The company has 43 stores in 15 states and 350 employees, according to reports. It has less than $10 million in assets and between $10 million and $50 million in debt, according to the filing, and has taken a financial hit since buying 13 stores in the Northeast that have underperformed.
The overall recession has also contributed, the Atlanta Journal-Constitution reported. A company spokeswoman told the paper it is unclear how many stores may close as part of the reorganization, but Swoozie's locations currently are operating normally.
>> festive, colorful stationery
ReplyDeleteTranslation: "pretentious, overpriced stationery".

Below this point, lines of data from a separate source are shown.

(* ===== verification/Main.v ===== *)
(** The command line (src/main.c).  Definitions only; [MainProps] holds the
    theorems.

    Everything the program gets from outside is an argument: the files it can
    open, the outcome of each allocation, and the faults of the streams it writes
    to.  [None] is undefined behaviour or a loop that ran out of fuel. *)
From Stdlib Require Import String.
From S2P Require Export AnalysisFits.
From stdpp Require Export list.
#[global] Open Scope Z_scope.

Definition EXIT_OK := 0.
Definition EXIT_USAGE := 1.
Definition EXIT_INPUT := 2.
Definition DEFAULT_TOP_N := 10.
Definition MAX_TOP_N := 1000000.

(** ** The environment and the world *)
Record env := Env {
  e_open : bytes -> FILE + Z;              (* [fopen(path, "rb")], or its errno *)
  e_create : bytes -> device + Z;          (* [fopen(path, "w")], or its errno *)
  e_buffer : option bytes;                 (* the record buffer *)
  e_init : init_allocs;                    (* the allocations of [analysis_init] *)
  e_grow : list (bool * bool);             (* those of each record *)
  e_top_flows : bool;                      (* the arrays of [print_top] *)
  e_teids : bool;                          (* the array of [report_gtpu] *)
  e_top_tunnels : bool;
  e_csv : bool;                            (* the arrays of the CSV reports *)
  e_tunnels_csv : bool;
  e_strerror : Z -> bytes;
  e_junk : Z -> bytes                      (* uninitialised arrays *)
}.

(** [w_files] holds the files written and closed, in order; [w_an] is the
    [struct analysis] of [main]. *)
Record world := World {
  w_out : ostream;
  w_err : ostream;
  w_os : resources;
  w_files : list (bytes * ostream);
  w_an : analysis
}.

#[export] Instance world_eta : Eta world := fun w =>
  World (w.(w_out)) (w.(w_err)) (w.(w_os)) (w.(w_files)) (w.(w_an)).
#[export] Instance set_w_out : Setter w_out. Proof. solve_setter. Defined.
#[export] Instance set_w_err : Setter w_err. Proof. solve_setter. Defined.
#[export] Instance set_w_os : Setter w_os. Proof. solve_setter. Defined.
#[export] Instance set_w_files : Setter w_files. Proof. solve_setter. Defined.
#[export] Instance set_w_an : Setter w_an. Proof. solve_setter. Defined.

Definition warn (w : world) (text : bytes) : world := w <| w_err ::= fun o => fprintf o text |>.

(** ** Helpers *)
Definition usage (out : ostream) : ostream :=
  fprintf out
    (str "usage: pcapstat [-n N] [--csv FILE] [--tunnels-csv FILE] FILE.pcap" ++ newline ++
     newline ++
     str "Summarise a classic libpcap capture (Ethernet link type):" ++ newline ++
     str "packet counts per protocol, decode problems, the largest" ++ newline ++
     str "bidirectional flows and, for GTP-U traffic, the largest tunnels." ++ newline ++
     newline ++
     str "  -n N                show the top N flows and tunnels by bytes" ++ newline ++
     str "                      (default " ++ dec DEFAULT_TOP_N ++ str ", 0 hides the tables)" ++ newline ++
     str "  --csv FILE          also write every flow to FILE as CSV" ++ newline ++
     str "  --tunnels-csv FILE  also write every GTP-U tunnel to FILE as CSV" ++ newline ++
     str "  -h, --help          show this help" ++ newline ++
     newline ++
     str "exit status: 0 ok, 1 usage error, 2 input error" ++ newline).

(** [for (p = text; *p; p++) if ( *p < '0' || *p > '9') return 0;] *)
Fixpoint all_digits (text : bytes) : bool :=
  match text with
  | [] => true
  | c :: text => if (c <? 48) || (c >? 57) then false else all_digits text
  end.

(** [strtoul(text, NULL, 10)] of a string of digits: its value, or [ULONG_MAX] and
    [ERANGE]. *)
Definition strtoul (text : bytes) : Z * bool :=
  let v := value 10 text in if v <? 2 ^ 64 then (v, false) else (2 ^ 64 - 1, true).

(** [parse_count(text, &out)]: the count, or [None] when it returns 0. *)
Definition parse_count (text : bytes) : option Z :=
  match text with
  | [] => None
  | _ =>
    if negb (all_digits text) then None else
    let '(v, erange) := strtoul text in
    if erange || (v >? MAX_TOP_N) then None else Some v
  end.

(** [strcmp(a, b) == 0] *)
Definition same_string (a b : bytes) : bool := bool_decide (a = b).

(** ** Arguments *)
Record options := Options {
  op_top_n : Z;
  op_csv : option bytes;
  op_tunnels : option bytes;
  op_pcap : option bytes
}.

(** [arg[0] == '-' && arg[1] != '\0'] *)
Definition is_option (arg : bytes) : bool := match arg with c :: _ :: _ => c =? 45 | _ => false end.

(** The loop over [argv]: the options, or the exit status and the world. *)
Fixpoint parse_args (args : list bytes) (o : options) (w : world) : (Z * world) + options :=
  match args with
  | [] => inr o
  | arg :: args =>
    if same_string arg (str "-h") || same_string arg (str "--help") then
      inl (EXIT_OK, w <| w_out ::= usage |>)
    else if same_string arg (str "-n") then
      let bad := inl (EXIT_USAGE, warn w (str "pcapstat: -n needs a number from 0 to " ++ dec MAX_TOP_N ++ newline)) in
      match args with
      | [] => bad
      | v :: args =>
        match parse_count v with
        | None => bad
        | Some n => parse_args args (Options n (op_csv o) (op_tunnels o) (op_pcap o)) w
        end
      end
    else if same_string arg (str "--csv") || same_string arg (str "--tunnels-csv") then
      match args with
      | [] => inl (EXIT_USAGE, warn w (str "pcapstat: " ++ arg ++ str " needs a file name" ++ newline))
      | v :: args =>
        if same_string arg (str "--csv")
        then parse_args args (Options (op_top_n o) (Some v) (op_tunnels o) (op_pcap o)) w
        else parse_args args (Options (op_top_n o) (op_csv o) (Some v) (op_pcap o)) w
      end
    else if is_option arg then
      let w := warn w (str "pcapstat: unknown option '" ++ arg ++ str "'" ++ newline) in
      inl (EXIT_USAGE, w <| w_err ::= usage |>)
    else match op_pcap o with
    | Some _ => inl (EXIT_USAGE, warn w (str "pcapstat: only one input file is supported" ++ newline))
    | None => parse_args args (Options (op_top_n o) (op_csv o) (op_tunnels o) (Some arg)) w
    end
  end.

Definition is_path (o : option bytes) (path : bytes) : bool :=
  match o with Some p => same_string p path | None => false end.

(** The checks after the loop: the options and the capture's path. *)
Definition check_args (o : options) (w : world) : (Z * world) + (options * bytes) :=
  match op_pcap o with
  | None => inl (EXIT_USAGE, w <| w_err ::= usage |>)
  | Some pcap =>
    if is_path (op_csv o) pcap || is_path (op_tunnels o) pcap then
      inl (EXIT_USAGE, warn w (str "pcapstat: a CSV file must not be the input file" ++ newline))
    else if match op_csv o, op_tunnels o with Some c, Some t => same_string c t | _, _ => false end then
      inl (EXIT_USAGE, warn w (str "pcapstat: --csv and --tunnels-csv need different files" ++ newline))
    else inr (o, pcap)
  end.

Section Run.
Context `{QSort} (e : env).

(** [writer] is [report_csv] or [report_tunnels_csv], with its allocation. *)
Definition write_csv (w : world) (path : bytes) (t : flow_table)
           (writer : ostream -> flow_table -> resources -> option (Z * ostream * resources)) : option (Z * world) :=
  match e_create e path with
  | inr err => Some (-1, warn w (str "pcapstat: " ++ path ++ str ": " ++ e_strerror e err ++ newline))
  | inl dev =>
    let w := w <| w_os ::= fun os => Resources (os_files os + 1) (os_blocks os) |> in
    '(rc, f, os) ← writer (ostream_new dev) t (w_os w);
    let '(closed, f) := fflush f in
    let w := w <| w_os := Resources (os_files os - 1) (os_blocks os) |>
               <| w_files ::= fun fs => fs ++ [(path, f)] |> in
    let rc := if negb (closed =? 0) then -1 else rc in
    let w := if negb (rc =? 0)
             then warn w (str "pcapstat: " ++ path ++ str ": failed to write CSV" ++ newline) else w in
    Some (rc, w)
  end.

Definition print_top (w : world) (t : flow_table) (top_n : Z) (tunnels alloc : bool) : option (Z * world) :=
  let n := if top_n <? ft_count t then top_n else ft_count t in
  if n =? 0 then Some (0, w) else
  if negb alloc then Some (-1, warn w (str "pcapstat: out of memory" ++ newline)) else
  let w := w <| w_os ::= malloc |> in
  top ← flow_table_top_n t (Z.to_nat n);
  out ← (if tunnels then report_top_tunnels (e_junk e) (w_out w) top (ft_count t)
         else report_top_flows (e_junk e) (w_out w) top (ft_count t));
  Some (0, w <| w_out := out |> <| w_os ::= free |>).

(** [if (print_top(...) != 0) status = EXIT_INPUT;] and the like. *)
Definition worsen (status rc : Z) : Z := if negb (rc =? 0) then EXIT_INPUT else status.

(** The reports on the standard output, from [report_summary] on. *)
Definition print_all (w : world) (o : options) (pcap : bytes) (info : pcap_file_info) (an : analysis)
           (status : Z) : option (Z * world) :=
  out ← report_summary (e_junk e) (w_out w) pcap info (an_stats an) (ft_count (an_flows an));
  let w := w <| w_out := out |> in
  '(rc, w) ← print_top w (an_flows an) (op_top_n o) false (e_top_flows e);
  let status := worsen status rc in
  '(rc, out, os) ← report_gtpu (w_out w) (an_stats an) (an_tunnels an) (e_teids e) (w_os w);
  let w := w <| w_out := out |> <| w_os := os |> in
  let w := if negb (rc =? 0) then warn w (str "pcapstat: out of memory" ++ newline) else w in
  let status := worsen status rc in
  '(rc, w) ← print_top w (an_tunnels an) (op_top_n o) true (e_top_tunnels e);
  Some (worsen status rc, w).

(** From [report_summary] to [fflush]. *)
Definition report_all (w : world) (o : options) (pcap : bytes) (info : pcap_file_info) (an : analysis)
           (status : Z) : option (Z * world) :=
  '(status, w) ← print_all w o pcap info an status;
  '(rc, w) ← match op_csv o with
    | Some path => write_csv w path (an_flows an) (fun out t os => report_csv (e_junk e) out t (e_csv e) os)
    | None => Some (0, w) end;
  let status := worsen status rc in
  '(rc, w) ← match op_tunnels o with
    | Some path => write_csv w path (an_tunnels an) (fun out t os => report_tunnels_csv (e_junk e) out t (e_tunnels_csv e) os)
    | None => Some (0, w) end;
  let status := worsen status rc in
  let '(rc, out) := fflush (w_out w) in
  Some (worsen status rc, w <| w_out := out |>).

(** From [pcap_open_file] on. *)
Definition run_capture (fuel : nat) (w : world) (o : options) (pcap : bytes) : option (Z * world) :=
  '(st, reader, os) ← pcap_open_file (e_open e pcap) (e_buffer e) (w_os w);
  let w := w <| w_os := os |> in
  if negb (pstatus_eqb st PCAP_OK) then
    let why := if pstatus_eqb st PCAP_ERR_OPEN || pstatus_eqb st PCAP_ERR_IO
               then str ": " ++ e_strerror e (r_sys_errno reader) else [] in
    Some (EXIT_INPUT, warn w (str "pcapstat: " ++ pcap ++ str ": " ++ str (pcap_status_str st) ++ why ++ newline))
  else
  '(rc, an) ← analysis_init (w_an w) (e_init e);
  let w := w <| w_an := an |> in
  if negb (rc =? 0) then
    let w := warn w (str "pcapstat: out of memory" ++ newline) in
    let '(_, os) := pcap_close reader (w_os w) in
    Some (EXIT_INPUT, w <| w_os := os |>)
  else
  '(st, an, reader) ← analysis_run fuel an reader (Pcap_record 0 0 0 None) (e_grow e);
  let ended := pstatus_eqb st PCAP_EOF in
  let w := if negb ended then
    warn w (str "pcapstat: " ++ pcap ++ str ": " ++ str (pcap_status_str st) ++ str " after " ++
            dec (r_records reader) ++ str " records; statistics below cover those records only" ++ newline)
    else w in
  let status := if negb ended then EXIT_INPUT else EXIT_OK in
  '(status, w) ← report_all w o pcap (r_info reader) an status;
  let w := w <| w_an := analysis_free an |> in
  let '(_, os) := pcap_close reader (w_os w) in
  Some (status, w <| w_os := os |>).

(** The exit status and the world; [argv] includes the program's name. *)
Definition main (fuel : nat) (argv : list bytes) (w : world) : option (Z * world) :=
  match parse_args (drop 1 argv) (Options DEFAULT_TOP_N None None None) w with
  | inl r => Some r
  | inr o =>
    match check_args o w with
    | inl r => Some r
    | inr (o, pcap) => run_capture fuel w o pcap
    end
  end.
End Run.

I feel bad for the employees; a lot of good hardworking people are going to get hurt. The bankruptcy filing was not unexpected. Kelly and her late husband were two of the most unpleasant people I ever met and ran the company like a couple of crazy people. They tolerated stealing from some people if they were part of the “in crowd”, but ran good managers out of the company if they didn’t play suck up politics. Yes, it is true. An employee was caught loading her car with stuff from the store at midnight, and because corporate liked her, the manager was not allowed to fire her. Most employees had keys and alarm codes so who knows how much theft was going on. A stock boy was caught steeling merchandise at the same store, throwing “empty” boxes in the trash and coming back at night to get them.
ReplyDeleteStore managers knew best what type of merchandise worked in a particular market but Swoozies refused to listen and would send beach themed stuff to Chicago and cow town themed stuff to Dallas. So one store would be chronically out of stuff hot for their market, while another store would have the same thing they couldn’t sell. Managers would ask if they could ship the stuff they couldn’t sell to the stores that couldn’t keep it in stock: No! Not allowed.
Swoozies corporate was a nightmare and all special orders went through Atlanta corporate. From the two stores I saw, Swoozies was getting killed on special orders because of mistakes at the corporate level and because Swoozies corporate would not allow store managers to change bad practices.
I always thought that the private investors who backed the business would eventually kick Kelly and David out and bring in their own management team. Oops, should have!